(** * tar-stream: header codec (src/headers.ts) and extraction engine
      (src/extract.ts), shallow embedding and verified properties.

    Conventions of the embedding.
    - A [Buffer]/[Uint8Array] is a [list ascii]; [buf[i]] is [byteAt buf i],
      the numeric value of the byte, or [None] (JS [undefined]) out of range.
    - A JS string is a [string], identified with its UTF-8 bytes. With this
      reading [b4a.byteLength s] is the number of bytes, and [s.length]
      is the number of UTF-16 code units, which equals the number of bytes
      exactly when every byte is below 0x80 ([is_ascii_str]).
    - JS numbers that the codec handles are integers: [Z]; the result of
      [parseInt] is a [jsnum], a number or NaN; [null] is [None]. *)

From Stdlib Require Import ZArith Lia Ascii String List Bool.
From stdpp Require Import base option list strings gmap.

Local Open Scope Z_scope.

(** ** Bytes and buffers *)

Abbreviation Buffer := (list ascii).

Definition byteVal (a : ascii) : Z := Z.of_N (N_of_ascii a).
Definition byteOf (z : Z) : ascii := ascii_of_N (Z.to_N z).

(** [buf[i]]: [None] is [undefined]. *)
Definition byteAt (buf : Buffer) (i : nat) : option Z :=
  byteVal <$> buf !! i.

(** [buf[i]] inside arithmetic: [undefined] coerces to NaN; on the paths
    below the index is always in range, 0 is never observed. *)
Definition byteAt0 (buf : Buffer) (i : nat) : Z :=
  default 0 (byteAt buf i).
...
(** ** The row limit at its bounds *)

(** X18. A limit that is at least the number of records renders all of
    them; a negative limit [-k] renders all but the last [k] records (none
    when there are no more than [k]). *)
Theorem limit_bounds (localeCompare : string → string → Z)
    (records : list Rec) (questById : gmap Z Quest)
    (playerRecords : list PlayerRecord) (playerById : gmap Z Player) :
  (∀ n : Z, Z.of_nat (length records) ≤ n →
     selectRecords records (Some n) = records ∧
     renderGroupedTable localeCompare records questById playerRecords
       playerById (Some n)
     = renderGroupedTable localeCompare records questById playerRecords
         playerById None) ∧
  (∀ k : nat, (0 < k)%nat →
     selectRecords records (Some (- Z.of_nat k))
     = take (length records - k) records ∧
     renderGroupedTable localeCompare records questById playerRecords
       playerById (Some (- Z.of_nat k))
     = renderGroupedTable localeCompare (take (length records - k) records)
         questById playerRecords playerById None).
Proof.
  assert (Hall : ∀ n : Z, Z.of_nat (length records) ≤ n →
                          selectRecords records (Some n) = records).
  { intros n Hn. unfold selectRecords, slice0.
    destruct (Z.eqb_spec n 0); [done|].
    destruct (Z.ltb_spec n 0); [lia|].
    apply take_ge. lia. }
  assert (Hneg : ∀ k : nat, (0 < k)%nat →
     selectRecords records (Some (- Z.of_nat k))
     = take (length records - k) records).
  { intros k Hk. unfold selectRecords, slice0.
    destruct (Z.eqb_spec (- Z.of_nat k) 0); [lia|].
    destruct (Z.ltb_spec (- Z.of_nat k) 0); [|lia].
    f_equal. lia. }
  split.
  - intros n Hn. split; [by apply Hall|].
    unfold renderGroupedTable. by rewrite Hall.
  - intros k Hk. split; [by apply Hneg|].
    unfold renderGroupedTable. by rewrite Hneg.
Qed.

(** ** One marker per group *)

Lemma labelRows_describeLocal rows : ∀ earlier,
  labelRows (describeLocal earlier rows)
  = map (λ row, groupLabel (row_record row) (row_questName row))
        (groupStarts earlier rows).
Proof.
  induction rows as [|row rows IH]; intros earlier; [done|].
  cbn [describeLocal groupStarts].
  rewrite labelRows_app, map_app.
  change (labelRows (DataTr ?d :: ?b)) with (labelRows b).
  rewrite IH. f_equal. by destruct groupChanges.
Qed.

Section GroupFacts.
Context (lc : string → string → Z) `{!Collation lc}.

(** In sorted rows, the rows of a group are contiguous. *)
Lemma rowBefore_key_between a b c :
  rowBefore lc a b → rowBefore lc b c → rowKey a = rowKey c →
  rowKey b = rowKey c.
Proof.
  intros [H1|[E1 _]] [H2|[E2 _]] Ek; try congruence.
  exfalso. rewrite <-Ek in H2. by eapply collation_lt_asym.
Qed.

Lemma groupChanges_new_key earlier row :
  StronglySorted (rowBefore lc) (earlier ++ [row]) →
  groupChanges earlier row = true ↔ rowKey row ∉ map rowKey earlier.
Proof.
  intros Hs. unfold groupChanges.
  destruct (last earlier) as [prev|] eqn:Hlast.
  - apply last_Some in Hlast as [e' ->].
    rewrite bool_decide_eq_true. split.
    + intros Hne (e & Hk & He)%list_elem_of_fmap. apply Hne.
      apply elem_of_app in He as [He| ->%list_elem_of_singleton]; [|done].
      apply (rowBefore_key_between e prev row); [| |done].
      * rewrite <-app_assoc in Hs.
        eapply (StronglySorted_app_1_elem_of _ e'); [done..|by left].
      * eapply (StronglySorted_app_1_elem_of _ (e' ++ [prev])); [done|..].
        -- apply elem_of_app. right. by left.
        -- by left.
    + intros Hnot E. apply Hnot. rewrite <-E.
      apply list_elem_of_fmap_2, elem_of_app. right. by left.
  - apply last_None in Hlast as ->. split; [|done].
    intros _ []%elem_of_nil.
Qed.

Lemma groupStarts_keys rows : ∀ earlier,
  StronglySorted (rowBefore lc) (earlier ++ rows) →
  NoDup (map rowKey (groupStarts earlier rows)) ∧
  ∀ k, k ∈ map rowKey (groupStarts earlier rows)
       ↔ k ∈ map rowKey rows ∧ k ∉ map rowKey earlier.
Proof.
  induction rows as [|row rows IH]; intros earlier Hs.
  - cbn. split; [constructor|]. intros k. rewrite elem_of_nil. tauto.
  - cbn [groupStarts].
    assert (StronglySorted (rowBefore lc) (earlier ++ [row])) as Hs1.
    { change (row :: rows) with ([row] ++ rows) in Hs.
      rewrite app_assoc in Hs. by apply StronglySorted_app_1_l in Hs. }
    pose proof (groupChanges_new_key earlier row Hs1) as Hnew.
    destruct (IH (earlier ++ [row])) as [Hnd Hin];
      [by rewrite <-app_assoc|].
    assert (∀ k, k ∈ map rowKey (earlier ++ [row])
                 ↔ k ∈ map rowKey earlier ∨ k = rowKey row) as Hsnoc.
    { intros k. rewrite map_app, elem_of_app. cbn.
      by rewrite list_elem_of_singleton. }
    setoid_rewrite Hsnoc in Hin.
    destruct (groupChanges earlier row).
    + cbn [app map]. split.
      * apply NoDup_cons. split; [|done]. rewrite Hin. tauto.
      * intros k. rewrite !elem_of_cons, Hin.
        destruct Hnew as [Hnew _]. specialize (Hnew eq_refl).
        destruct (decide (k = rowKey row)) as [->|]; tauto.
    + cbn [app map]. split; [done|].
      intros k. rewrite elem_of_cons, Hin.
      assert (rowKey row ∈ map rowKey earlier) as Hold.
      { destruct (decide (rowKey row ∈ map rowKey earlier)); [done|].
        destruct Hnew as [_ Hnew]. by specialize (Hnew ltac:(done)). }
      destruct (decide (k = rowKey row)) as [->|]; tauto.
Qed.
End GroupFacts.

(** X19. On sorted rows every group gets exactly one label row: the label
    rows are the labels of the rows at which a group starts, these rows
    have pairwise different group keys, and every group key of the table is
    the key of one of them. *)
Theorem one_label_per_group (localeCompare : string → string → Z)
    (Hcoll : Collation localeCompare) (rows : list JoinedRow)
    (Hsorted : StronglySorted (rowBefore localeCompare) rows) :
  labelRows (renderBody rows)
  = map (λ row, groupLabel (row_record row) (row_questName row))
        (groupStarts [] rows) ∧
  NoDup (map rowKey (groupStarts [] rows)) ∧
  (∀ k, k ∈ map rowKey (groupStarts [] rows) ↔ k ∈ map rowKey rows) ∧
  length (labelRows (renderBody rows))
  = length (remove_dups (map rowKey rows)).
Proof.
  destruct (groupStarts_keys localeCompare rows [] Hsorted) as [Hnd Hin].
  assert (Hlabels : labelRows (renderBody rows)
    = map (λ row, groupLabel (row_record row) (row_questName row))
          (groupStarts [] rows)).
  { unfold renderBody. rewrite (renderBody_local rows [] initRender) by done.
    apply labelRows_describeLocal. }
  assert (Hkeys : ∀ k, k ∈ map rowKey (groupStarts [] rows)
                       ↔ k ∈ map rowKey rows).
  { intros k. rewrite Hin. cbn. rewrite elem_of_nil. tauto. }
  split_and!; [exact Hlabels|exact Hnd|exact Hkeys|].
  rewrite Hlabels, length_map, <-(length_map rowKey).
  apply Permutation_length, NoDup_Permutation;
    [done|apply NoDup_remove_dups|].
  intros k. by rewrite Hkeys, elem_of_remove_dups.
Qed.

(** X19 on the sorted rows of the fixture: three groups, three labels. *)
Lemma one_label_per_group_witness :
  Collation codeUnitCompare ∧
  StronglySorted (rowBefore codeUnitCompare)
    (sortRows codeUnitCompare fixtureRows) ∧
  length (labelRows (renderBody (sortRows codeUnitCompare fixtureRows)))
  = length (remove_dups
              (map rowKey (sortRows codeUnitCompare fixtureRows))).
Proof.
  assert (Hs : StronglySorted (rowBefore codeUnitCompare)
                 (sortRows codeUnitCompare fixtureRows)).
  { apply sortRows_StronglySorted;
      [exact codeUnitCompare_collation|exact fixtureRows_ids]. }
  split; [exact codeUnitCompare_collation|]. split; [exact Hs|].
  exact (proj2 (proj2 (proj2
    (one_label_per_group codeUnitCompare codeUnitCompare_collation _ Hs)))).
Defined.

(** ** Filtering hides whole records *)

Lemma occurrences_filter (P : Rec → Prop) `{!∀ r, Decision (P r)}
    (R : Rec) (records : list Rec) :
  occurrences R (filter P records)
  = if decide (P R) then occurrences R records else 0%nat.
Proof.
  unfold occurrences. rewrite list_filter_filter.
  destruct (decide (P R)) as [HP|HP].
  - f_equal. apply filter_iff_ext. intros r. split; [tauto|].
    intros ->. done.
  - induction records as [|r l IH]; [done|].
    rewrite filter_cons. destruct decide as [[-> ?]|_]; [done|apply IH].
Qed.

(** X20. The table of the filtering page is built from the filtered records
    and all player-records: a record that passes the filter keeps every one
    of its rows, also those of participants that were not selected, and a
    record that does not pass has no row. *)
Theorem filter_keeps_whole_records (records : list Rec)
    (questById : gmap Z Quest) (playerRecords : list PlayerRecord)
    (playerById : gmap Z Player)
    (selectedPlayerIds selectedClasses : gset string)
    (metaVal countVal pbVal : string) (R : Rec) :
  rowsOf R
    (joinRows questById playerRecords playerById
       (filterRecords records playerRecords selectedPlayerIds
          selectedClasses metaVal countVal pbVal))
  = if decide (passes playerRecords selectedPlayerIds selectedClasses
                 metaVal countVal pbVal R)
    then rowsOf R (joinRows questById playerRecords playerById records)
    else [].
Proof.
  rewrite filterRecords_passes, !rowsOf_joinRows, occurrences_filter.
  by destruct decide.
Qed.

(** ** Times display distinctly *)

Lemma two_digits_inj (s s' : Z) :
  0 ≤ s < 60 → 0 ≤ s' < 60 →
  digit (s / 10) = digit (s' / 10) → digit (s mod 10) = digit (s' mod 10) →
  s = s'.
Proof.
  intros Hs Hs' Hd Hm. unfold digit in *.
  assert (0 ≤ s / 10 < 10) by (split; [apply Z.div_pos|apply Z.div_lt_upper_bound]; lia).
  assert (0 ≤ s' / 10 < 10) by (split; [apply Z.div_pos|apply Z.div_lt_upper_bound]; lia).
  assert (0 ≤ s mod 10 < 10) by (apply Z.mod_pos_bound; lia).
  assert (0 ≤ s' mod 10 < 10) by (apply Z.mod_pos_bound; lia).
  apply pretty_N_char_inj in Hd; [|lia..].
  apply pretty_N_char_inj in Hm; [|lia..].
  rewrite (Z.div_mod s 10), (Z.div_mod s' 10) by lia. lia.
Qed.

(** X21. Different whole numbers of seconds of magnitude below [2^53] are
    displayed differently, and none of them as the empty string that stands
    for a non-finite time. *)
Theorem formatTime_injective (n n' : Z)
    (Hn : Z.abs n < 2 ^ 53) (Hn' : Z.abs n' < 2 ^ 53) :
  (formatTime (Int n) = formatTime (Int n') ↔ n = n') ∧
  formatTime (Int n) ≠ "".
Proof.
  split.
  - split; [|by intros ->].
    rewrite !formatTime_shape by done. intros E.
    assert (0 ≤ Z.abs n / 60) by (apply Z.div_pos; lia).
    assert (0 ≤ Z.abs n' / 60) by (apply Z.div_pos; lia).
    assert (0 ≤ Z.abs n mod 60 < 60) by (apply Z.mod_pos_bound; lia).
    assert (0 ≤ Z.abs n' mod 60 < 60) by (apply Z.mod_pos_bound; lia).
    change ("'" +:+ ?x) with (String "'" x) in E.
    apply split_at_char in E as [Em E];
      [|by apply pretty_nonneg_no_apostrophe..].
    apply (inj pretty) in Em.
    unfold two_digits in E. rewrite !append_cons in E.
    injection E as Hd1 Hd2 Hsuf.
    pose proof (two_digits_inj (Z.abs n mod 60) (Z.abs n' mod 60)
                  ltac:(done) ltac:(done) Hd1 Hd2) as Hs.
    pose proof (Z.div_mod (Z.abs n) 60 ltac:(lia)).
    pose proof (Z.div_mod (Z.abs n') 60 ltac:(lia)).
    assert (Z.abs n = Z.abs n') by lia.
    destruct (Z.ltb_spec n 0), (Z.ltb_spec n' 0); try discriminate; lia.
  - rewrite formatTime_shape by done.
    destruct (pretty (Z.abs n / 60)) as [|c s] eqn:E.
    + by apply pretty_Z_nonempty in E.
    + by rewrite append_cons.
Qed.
---
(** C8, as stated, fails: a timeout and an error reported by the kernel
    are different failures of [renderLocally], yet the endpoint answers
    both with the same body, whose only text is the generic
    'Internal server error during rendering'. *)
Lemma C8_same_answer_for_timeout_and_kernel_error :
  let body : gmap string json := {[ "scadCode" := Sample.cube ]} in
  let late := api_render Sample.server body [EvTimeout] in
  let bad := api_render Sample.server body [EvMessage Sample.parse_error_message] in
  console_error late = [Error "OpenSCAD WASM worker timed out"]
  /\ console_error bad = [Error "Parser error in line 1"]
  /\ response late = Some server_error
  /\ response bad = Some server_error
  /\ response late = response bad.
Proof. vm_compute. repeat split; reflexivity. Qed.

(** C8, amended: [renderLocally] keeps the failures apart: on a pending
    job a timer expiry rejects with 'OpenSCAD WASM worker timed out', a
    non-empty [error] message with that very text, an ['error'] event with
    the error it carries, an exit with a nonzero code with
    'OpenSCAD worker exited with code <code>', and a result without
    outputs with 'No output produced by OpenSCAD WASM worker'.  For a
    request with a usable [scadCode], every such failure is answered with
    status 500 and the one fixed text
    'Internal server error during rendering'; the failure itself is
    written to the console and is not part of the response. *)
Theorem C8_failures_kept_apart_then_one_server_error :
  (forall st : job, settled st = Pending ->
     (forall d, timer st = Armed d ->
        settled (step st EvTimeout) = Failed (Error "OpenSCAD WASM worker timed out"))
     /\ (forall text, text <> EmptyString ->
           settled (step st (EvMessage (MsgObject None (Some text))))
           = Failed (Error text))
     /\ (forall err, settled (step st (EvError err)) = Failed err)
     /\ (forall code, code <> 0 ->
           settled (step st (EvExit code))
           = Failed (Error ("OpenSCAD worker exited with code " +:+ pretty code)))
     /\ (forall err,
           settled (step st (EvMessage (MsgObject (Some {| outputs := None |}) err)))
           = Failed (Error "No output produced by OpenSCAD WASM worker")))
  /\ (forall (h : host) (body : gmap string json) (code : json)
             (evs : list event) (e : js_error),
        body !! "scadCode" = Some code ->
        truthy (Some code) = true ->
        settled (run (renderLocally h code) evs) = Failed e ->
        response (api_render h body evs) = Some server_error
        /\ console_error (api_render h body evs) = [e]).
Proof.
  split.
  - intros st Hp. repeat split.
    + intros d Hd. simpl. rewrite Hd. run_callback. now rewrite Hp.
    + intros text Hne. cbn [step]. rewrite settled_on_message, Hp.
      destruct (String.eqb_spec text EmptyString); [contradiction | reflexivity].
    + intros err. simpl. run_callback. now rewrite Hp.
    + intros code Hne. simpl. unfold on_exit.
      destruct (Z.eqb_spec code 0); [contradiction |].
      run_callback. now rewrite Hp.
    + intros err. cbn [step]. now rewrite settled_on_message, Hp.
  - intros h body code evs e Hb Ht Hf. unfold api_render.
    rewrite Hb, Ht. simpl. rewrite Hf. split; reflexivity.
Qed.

■ **Aim of the task**
Where the listing above reaches the line that contains "during rendering'. *)", start retyping, and finish with the line that contains "non-empty [error] message"; reproduce those lines exactly and no others.

■ **Answer for the task**
    'Internal server error during rendering'. *)
Lemma C8_same_answer_for_timeout_and_kernel_error :
  let body : gmap string json := {[ "scadCode" := Sample.cube ]} in
  let late := api_render Sample.server body [EvTimeout] in
  let bad := api_render Sample.server body [EvMessage Sample.parse_error_message] in
  console_error late = [Error "OpenSCAD WASM worker timed out"]
  /\ console_error bad = [Error "Parser error in line 1"]
  /\ response late = Some server_error
  /\ response bad = Some server_error
  /\ response late = response bad.
Proof. vm_compute. repeat split; reflexivity. Qed.

(** C8, amended: [renderLocally] keeps the failures apart: on a pending
    job a timer expiry rejects with 'OpenSCAD WASM worker timed out', a
    non-empty [error] message with that very text, an ['error'] event with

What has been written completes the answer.